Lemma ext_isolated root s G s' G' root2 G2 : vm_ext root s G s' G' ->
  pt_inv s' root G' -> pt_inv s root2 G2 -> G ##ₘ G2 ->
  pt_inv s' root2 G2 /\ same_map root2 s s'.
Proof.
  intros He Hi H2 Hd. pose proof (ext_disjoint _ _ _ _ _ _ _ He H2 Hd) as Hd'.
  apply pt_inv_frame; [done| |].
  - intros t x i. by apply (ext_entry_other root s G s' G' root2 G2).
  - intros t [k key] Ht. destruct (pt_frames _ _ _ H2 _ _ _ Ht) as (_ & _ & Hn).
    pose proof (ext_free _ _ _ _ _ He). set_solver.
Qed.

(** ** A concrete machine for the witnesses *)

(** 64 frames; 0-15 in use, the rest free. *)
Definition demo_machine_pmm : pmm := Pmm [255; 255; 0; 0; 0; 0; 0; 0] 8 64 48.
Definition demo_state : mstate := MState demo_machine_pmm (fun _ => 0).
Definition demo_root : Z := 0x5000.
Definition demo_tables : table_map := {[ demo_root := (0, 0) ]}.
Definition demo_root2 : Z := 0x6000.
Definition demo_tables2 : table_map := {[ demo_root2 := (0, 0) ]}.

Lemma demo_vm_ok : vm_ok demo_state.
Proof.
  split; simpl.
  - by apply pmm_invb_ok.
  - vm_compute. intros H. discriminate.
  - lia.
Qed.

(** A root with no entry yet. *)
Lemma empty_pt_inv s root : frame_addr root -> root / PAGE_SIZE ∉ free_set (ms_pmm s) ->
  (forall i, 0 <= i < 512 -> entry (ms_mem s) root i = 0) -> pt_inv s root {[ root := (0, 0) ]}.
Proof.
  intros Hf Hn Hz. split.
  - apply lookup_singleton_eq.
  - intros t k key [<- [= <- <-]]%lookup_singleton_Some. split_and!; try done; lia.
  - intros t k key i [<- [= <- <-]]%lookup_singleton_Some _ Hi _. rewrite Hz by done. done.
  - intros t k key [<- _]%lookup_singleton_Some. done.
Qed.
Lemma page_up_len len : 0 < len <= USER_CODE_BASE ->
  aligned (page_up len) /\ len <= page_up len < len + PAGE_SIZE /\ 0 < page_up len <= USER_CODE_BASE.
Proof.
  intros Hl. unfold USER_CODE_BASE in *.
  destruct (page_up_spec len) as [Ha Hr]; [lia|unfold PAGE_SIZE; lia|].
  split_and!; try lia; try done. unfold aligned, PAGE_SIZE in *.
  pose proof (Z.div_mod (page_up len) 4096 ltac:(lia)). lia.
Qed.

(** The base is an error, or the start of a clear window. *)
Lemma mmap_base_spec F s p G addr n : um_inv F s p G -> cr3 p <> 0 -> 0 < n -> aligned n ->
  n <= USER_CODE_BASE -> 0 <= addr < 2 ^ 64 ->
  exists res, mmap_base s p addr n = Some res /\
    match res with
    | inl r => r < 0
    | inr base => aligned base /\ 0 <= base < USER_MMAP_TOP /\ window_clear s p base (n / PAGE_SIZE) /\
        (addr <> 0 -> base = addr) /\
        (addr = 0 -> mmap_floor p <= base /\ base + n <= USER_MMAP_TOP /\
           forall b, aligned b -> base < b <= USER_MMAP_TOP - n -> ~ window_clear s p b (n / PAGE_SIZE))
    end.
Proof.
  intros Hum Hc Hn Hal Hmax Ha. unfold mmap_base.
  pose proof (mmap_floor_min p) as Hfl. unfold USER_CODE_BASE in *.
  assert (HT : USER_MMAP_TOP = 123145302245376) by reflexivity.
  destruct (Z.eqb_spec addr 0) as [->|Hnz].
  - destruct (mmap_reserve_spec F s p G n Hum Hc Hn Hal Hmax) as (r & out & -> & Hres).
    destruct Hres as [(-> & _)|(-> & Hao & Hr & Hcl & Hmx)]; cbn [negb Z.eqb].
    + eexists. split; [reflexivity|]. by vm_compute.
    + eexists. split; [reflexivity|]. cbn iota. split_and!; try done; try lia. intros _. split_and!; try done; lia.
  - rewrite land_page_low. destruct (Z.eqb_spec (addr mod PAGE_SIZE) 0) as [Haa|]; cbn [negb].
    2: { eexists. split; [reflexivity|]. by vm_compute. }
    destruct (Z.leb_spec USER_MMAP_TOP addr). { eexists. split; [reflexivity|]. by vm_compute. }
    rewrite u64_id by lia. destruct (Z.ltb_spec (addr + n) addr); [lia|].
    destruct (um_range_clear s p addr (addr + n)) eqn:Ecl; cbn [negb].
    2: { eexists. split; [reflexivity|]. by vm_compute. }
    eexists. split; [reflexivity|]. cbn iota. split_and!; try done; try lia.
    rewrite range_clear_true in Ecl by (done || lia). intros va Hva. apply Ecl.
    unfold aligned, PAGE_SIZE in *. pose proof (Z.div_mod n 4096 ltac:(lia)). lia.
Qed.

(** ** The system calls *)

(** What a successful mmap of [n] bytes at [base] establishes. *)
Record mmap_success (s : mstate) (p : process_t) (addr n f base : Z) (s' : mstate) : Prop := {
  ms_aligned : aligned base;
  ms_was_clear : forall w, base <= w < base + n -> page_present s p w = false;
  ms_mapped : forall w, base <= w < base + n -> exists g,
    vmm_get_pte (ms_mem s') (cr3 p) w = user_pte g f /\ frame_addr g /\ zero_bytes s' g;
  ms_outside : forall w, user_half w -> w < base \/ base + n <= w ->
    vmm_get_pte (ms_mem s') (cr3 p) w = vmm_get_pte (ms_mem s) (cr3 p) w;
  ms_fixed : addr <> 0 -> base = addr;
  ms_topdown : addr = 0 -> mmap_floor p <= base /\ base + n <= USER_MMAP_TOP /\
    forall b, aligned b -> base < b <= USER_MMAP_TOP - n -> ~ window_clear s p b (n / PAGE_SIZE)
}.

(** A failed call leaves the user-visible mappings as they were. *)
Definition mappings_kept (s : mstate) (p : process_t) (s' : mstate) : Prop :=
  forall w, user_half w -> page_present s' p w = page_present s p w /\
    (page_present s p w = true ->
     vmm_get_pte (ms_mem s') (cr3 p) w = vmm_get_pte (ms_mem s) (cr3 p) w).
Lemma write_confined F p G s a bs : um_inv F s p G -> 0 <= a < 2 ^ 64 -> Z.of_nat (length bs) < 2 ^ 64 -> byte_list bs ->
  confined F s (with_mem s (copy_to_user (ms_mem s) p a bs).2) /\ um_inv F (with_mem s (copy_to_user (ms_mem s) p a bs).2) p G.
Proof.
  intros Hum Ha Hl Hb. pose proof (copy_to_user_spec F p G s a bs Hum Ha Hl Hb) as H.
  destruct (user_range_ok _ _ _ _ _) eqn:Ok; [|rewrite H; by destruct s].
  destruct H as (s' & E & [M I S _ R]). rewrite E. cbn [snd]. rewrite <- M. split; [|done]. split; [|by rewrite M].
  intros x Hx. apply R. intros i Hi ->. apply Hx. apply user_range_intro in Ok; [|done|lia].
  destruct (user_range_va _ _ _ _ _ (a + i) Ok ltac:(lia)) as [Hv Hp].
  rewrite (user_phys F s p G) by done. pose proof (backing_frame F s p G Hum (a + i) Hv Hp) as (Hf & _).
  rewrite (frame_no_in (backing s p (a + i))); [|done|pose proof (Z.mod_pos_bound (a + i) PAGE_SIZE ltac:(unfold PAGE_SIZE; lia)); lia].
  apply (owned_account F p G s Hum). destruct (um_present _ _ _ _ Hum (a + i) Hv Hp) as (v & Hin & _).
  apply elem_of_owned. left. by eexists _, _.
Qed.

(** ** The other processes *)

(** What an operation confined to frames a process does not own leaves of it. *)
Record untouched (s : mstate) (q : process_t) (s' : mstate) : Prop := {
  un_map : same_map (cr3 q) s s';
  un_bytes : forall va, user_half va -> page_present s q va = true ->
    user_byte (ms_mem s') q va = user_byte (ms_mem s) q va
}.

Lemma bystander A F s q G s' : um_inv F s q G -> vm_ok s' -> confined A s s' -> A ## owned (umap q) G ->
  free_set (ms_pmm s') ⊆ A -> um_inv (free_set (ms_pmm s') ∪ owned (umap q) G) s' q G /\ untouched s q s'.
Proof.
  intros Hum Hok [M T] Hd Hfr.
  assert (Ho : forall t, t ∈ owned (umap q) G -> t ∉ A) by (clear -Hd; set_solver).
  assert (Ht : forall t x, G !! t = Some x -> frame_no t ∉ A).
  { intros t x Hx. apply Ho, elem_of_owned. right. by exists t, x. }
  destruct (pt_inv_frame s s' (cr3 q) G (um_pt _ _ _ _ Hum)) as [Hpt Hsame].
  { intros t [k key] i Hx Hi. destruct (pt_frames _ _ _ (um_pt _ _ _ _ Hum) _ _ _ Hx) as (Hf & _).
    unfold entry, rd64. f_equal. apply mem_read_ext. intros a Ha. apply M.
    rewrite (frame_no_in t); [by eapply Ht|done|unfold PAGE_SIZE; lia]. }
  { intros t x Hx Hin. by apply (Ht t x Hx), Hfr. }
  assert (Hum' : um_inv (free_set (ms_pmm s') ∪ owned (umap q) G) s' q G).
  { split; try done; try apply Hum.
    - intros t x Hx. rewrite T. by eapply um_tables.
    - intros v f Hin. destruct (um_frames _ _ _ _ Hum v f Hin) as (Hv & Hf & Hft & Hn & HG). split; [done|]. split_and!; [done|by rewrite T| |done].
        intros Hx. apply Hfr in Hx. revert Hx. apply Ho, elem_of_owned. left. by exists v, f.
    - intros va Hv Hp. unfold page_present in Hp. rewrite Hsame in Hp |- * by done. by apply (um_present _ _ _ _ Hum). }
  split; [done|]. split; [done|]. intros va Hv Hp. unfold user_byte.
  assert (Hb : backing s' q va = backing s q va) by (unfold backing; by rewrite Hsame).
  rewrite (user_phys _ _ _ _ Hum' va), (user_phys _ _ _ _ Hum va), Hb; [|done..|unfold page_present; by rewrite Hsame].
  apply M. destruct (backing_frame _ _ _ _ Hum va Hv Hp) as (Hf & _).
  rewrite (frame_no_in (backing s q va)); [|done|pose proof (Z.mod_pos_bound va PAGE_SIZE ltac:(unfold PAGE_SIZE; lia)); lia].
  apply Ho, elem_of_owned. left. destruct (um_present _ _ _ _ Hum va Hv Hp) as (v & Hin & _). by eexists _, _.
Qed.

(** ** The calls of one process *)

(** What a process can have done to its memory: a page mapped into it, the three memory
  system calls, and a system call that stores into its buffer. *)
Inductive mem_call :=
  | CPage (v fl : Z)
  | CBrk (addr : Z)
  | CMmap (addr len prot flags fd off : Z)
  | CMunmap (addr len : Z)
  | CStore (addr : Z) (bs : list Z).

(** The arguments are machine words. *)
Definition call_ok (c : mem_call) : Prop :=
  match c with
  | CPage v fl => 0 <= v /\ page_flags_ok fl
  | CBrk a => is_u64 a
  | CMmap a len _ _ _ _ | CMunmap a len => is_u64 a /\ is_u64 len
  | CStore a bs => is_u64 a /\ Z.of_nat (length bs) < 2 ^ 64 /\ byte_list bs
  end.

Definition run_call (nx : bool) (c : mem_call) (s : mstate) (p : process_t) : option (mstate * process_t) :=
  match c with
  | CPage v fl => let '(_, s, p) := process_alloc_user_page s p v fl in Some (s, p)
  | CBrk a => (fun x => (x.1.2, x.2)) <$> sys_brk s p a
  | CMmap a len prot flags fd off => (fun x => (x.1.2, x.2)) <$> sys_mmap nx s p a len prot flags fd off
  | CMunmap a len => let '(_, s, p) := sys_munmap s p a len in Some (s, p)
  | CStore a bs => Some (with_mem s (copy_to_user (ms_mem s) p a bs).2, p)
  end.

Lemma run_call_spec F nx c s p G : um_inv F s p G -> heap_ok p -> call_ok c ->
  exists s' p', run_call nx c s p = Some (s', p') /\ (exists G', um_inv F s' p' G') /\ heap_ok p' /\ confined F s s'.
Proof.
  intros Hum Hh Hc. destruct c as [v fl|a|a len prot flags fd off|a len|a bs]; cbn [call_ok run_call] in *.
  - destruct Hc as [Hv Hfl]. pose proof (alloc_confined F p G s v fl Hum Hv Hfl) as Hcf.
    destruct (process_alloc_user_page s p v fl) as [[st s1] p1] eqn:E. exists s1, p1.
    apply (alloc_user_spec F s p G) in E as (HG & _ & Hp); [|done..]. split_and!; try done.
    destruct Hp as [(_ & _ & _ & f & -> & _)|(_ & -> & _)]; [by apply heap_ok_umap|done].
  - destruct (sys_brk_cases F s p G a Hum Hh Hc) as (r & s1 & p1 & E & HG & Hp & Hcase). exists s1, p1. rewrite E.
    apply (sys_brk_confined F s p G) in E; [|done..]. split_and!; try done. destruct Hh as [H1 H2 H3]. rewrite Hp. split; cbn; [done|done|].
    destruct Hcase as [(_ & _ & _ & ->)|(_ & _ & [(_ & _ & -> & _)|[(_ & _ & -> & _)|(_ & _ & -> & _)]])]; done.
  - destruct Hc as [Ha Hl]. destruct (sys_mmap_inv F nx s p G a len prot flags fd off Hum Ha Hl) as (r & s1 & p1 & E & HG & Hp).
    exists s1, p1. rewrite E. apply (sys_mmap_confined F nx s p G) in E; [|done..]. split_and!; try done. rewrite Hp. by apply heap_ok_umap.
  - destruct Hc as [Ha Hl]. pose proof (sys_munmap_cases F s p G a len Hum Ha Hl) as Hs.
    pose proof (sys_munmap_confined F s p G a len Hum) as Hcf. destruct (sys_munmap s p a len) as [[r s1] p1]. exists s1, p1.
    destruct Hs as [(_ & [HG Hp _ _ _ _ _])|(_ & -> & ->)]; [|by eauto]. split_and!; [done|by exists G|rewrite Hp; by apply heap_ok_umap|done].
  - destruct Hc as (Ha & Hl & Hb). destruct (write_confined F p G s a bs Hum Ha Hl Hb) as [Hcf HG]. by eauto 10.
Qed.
* * *
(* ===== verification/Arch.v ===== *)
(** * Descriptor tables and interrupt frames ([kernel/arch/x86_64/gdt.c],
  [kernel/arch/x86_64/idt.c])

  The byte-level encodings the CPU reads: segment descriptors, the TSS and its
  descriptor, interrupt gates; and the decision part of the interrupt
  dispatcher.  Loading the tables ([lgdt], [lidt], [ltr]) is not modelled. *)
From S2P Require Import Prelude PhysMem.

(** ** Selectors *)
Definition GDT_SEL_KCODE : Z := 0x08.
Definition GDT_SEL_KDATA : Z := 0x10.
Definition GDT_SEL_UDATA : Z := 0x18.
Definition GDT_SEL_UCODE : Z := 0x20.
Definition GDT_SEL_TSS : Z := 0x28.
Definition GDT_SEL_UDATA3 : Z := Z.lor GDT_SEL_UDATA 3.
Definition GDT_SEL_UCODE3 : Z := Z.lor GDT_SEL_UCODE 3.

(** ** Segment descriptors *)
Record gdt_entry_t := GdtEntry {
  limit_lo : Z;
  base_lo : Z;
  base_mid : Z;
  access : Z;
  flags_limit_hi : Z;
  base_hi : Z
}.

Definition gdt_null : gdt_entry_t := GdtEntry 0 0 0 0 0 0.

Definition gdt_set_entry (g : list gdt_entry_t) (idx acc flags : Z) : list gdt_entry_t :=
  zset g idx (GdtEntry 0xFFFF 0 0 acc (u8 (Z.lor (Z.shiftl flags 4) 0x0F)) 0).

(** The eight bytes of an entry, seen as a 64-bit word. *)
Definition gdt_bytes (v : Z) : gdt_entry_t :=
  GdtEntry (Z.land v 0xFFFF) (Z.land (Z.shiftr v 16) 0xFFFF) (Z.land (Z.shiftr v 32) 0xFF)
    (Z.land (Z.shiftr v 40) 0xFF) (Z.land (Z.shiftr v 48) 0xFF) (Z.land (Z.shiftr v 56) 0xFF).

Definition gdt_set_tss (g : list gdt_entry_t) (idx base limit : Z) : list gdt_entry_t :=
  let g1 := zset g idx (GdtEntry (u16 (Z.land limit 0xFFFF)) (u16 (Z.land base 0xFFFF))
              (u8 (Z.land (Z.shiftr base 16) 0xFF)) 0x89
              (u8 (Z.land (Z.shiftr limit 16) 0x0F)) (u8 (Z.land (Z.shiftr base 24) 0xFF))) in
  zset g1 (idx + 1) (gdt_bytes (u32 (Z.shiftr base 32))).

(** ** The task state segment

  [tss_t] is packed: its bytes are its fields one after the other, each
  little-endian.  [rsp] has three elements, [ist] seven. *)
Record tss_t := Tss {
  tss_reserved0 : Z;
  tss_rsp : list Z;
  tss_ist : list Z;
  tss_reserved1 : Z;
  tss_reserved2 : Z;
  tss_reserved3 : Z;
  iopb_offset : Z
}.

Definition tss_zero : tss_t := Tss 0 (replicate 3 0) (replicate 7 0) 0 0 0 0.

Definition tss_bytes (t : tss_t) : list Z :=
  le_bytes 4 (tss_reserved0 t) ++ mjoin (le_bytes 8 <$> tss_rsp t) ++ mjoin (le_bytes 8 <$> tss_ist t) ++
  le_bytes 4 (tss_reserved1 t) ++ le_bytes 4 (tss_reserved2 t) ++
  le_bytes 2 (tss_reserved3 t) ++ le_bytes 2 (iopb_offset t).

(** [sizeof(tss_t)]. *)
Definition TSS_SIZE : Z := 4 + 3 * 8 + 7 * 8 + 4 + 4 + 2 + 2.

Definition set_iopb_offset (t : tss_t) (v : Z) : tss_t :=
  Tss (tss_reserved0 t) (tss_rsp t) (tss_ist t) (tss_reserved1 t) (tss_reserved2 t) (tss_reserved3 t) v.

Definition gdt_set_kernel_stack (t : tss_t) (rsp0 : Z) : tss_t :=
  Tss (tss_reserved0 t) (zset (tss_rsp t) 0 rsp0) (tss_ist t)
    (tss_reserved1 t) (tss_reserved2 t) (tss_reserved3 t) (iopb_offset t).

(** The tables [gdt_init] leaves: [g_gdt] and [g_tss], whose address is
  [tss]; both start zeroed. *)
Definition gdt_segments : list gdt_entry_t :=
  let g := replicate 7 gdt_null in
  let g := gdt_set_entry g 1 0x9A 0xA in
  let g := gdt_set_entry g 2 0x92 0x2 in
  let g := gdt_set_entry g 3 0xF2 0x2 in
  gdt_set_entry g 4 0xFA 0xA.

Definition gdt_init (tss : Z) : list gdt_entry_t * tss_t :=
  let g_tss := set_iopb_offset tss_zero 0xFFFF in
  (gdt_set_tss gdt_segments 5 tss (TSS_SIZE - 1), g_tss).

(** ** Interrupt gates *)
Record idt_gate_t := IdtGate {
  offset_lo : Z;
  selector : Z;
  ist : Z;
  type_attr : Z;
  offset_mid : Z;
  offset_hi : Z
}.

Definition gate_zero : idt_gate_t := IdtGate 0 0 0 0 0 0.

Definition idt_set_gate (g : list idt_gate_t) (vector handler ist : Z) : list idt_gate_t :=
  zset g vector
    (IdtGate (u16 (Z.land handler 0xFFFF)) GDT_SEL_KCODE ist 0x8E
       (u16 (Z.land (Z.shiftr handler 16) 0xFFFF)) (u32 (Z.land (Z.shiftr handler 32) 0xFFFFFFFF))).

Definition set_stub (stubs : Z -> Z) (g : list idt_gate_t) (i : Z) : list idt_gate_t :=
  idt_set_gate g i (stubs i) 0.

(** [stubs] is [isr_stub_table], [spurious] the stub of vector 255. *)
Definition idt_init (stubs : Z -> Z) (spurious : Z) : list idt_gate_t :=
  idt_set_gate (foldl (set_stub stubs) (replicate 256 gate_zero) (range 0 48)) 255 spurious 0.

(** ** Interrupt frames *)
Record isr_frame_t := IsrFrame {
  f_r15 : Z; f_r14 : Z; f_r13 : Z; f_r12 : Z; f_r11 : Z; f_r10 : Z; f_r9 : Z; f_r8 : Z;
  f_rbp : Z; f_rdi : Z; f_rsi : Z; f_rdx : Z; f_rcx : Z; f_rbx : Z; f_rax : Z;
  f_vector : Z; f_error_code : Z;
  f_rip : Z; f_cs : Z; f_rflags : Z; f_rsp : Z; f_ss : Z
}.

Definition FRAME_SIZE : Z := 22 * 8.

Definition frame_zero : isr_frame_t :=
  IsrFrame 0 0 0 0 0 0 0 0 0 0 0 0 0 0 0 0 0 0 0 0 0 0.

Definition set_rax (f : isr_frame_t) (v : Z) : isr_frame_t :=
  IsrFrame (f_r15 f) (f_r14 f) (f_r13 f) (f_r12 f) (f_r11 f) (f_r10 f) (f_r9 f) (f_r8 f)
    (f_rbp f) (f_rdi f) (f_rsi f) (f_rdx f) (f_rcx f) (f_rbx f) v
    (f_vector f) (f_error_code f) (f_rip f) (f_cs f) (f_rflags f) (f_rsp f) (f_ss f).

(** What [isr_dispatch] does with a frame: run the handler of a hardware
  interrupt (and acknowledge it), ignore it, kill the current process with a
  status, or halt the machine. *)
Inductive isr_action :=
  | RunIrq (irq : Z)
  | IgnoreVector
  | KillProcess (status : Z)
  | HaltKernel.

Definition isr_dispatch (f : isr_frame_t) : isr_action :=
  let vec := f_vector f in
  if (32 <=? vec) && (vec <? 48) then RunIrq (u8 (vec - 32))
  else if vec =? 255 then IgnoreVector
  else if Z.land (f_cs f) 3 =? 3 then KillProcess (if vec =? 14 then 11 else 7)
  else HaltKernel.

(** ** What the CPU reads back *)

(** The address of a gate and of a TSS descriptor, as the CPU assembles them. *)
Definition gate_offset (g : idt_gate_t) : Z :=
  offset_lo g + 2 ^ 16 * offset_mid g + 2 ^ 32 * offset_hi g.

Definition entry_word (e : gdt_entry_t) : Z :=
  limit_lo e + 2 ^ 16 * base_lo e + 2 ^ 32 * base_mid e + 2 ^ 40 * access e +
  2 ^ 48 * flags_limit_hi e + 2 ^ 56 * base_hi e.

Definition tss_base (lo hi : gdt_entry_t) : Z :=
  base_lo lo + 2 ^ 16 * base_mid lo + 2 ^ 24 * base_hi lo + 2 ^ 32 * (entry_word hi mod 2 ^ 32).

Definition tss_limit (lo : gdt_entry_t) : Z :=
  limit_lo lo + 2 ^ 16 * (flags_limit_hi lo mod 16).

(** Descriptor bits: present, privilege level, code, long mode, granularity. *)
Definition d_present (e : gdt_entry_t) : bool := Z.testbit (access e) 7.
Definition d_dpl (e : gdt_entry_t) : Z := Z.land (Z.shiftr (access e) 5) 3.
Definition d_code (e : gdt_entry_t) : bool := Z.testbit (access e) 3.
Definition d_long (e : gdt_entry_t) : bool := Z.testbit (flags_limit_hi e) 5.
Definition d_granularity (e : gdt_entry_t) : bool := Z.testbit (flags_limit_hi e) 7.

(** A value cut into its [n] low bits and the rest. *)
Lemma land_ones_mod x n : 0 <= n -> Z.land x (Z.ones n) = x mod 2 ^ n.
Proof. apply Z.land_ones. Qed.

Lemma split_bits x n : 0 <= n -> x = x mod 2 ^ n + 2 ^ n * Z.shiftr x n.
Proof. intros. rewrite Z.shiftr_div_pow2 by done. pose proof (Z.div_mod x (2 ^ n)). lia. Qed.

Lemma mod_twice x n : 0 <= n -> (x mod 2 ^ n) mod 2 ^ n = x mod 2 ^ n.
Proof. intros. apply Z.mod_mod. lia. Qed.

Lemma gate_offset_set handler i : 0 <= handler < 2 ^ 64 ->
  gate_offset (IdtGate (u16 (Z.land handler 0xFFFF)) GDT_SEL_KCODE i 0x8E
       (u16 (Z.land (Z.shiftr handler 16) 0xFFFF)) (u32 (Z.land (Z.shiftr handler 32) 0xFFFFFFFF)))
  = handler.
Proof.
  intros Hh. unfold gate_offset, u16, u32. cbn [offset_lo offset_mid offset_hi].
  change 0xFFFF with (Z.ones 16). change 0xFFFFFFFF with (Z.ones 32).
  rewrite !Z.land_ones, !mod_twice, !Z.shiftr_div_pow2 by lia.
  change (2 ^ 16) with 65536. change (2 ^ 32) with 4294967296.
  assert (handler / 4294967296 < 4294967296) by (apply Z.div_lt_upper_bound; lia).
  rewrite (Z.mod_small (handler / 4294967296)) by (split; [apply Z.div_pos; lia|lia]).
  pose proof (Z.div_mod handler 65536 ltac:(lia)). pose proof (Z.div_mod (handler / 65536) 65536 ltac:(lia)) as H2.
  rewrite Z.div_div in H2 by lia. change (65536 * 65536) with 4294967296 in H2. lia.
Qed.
---
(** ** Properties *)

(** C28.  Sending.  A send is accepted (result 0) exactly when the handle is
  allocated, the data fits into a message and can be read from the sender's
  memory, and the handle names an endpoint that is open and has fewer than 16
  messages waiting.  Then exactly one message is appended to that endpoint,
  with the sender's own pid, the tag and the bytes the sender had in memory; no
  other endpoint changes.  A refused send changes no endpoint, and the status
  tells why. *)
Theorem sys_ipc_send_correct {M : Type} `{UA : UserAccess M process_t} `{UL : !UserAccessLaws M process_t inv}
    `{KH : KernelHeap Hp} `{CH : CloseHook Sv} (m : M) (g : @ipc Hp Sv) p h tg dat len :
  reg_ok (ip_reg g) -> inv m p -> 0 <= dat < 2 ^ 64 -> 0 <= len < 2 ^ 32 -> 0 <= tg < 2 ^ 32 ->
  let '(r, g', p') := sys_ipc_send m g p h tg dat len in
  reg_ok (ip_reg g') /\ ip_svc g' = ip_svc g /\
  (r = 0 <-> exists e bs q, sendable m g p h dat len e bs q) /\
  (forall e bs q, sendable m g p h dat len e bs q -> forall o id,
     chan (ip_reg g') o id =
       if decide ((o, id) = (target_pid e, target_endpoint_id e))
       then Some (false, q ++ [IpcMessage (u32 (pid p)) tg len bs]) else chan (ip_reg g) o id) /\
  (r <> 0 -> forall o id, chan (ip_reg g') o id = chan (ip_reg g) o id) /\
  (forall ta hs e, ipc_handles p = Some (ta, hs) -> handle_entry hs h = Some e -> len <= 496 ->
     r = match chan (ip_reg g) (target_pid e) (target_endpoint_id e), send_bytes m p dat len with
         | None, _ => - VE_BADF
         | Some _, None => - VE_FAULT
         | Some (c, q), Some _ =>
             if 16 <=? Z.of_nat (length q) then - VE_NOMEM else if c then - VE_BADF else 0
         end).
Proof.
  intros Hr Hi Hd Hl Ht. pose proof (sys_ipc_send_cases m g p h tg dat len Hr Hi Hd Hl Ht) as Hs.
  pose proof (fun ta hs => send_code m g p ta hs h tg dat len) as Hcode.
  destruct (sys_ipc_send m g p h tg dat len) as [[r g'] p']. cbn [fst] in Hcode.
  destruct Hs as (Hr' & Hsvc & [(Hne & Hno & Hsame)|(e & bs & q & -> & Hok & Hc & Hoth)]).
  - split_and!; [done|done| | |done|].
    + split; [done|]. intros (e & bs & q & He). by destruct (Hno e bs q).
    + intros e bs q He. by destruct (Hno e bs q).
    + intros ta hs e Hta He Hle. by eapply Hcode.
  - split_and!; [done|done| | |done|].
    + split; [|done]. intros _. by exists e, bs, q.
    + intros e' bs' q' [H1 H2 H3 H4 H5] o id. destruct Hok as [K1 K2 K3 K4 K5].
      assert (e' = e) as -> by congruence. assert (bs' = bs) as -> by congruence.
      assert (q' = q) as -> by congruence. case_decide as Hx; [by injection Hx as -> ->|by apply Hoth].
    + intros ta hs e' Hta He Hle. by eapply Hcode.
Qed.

EXERCISE REQUIREMENTS >>
Where the data above reaches the line holding "From S2P Require Import Prelude PhysMem.", begin printing, and stop after the line holding "Definition tss_bytes (t". Each line must be reproduced exactly, with nothing else added.

RESULT FOR THIS EXERCISE >>
From S2P Require Import Prelude PhysMem.

(** ** Selectors *)
Definition GDT_SEL_KCODE : Z := 0x08.
Definition GDT_SEL_KDATA : Z := 0x10.
Definition GDT_SEL_UDATA : Z := 0x18.
Definition GDT_SEL_UCODE : Z := 0x20.
Definition GDT_SEL_TSS : Z := 0x28.
Definition GDT_SEL_UDATA3 : Z := Z.lor GDT_SEL_UDATA 3.
Definition GDT_SEL_UCODE3 : Z := Z.lor GDT_SEL_UCODE 3.

(** ** Segment descriptors *)
Record gdt_entry_t := GdtEntry {
  limit_lo : Z;
  base_lo : Z;
  base_mid : Z;
  access : Z;
  flags_limit_hi : Z;
  base_hi : Z
}.

Definition gdt_null : gdt_entry_t := GdtEntry 0 0 0 0 0 0.

Definition gdt_set_entry (g : list gdt_entry_t) (idx acc flags : Z) : list gdt_entry_t :=
  zset g idx (GdtEntry 0xFFFF 0 0 acc (u8 (Z.lor (Z.shiftl flags 4) 0x0F)) 0).

(** The eight bytes of an entry, seen as a 64-bit word. *)
Definition gdt_bytes (v : Z) : gdt_entry_t :=
  GdtEntry (Z.land v 0xFFFF) (Z.land (Z.shiftr v 16) 0xFFFF) (Z.land (Z.shiftr v 32) 0xFF)
    (Z.land (Z.shiftr v 40) 0xFF) (Z.land (Z.shiftr v 48) 0xFF) (Z.land (Z.shiftr v 56) 0xFF).

Definition gdt_set_tss (g : list gdt_entry_t) (idx base limit : Z) : list gdt_entry_t :=
  let g1 := zset g idx (GdtEntry (u16 (Z.land limit 0xFFFF)) (u16 (Z.land base 0xFFFF))
              (u8 (Z.land (Z.shiftr base 16) 0xFF)) 0x89
              (u8 (Z.land (Z.shiftr limit 16) 0x0F)) (u8 (Z.land (Z.shiftr base 24) 0xFF))) in
  zset g1 (idx + 1) (gdt_bytes (u32 (Z.shiftr base 32))).

(** ** The task state segment

  [tss_t] is packed: its bytes are its fields one after the other, each
  little-endian.  [rsp] has three elements, [ist] seven. *)
Record tss_t := Tss {
  tss_reserved0 : Z;
  tss_rsp : list Z;
  tss_ist : list Z;
  tss_reserved1 : Z;
  tss_reserved2 : Z;
  tss_reserved3 : Z;
  iopb_offset : Z
}.

Definition tss_zero : tss_t := Tss 0 (replicate 3 0) (replicate 7 0) 0 0 0 0.

Definition tss_bytes (t : tss_t) : list Z :=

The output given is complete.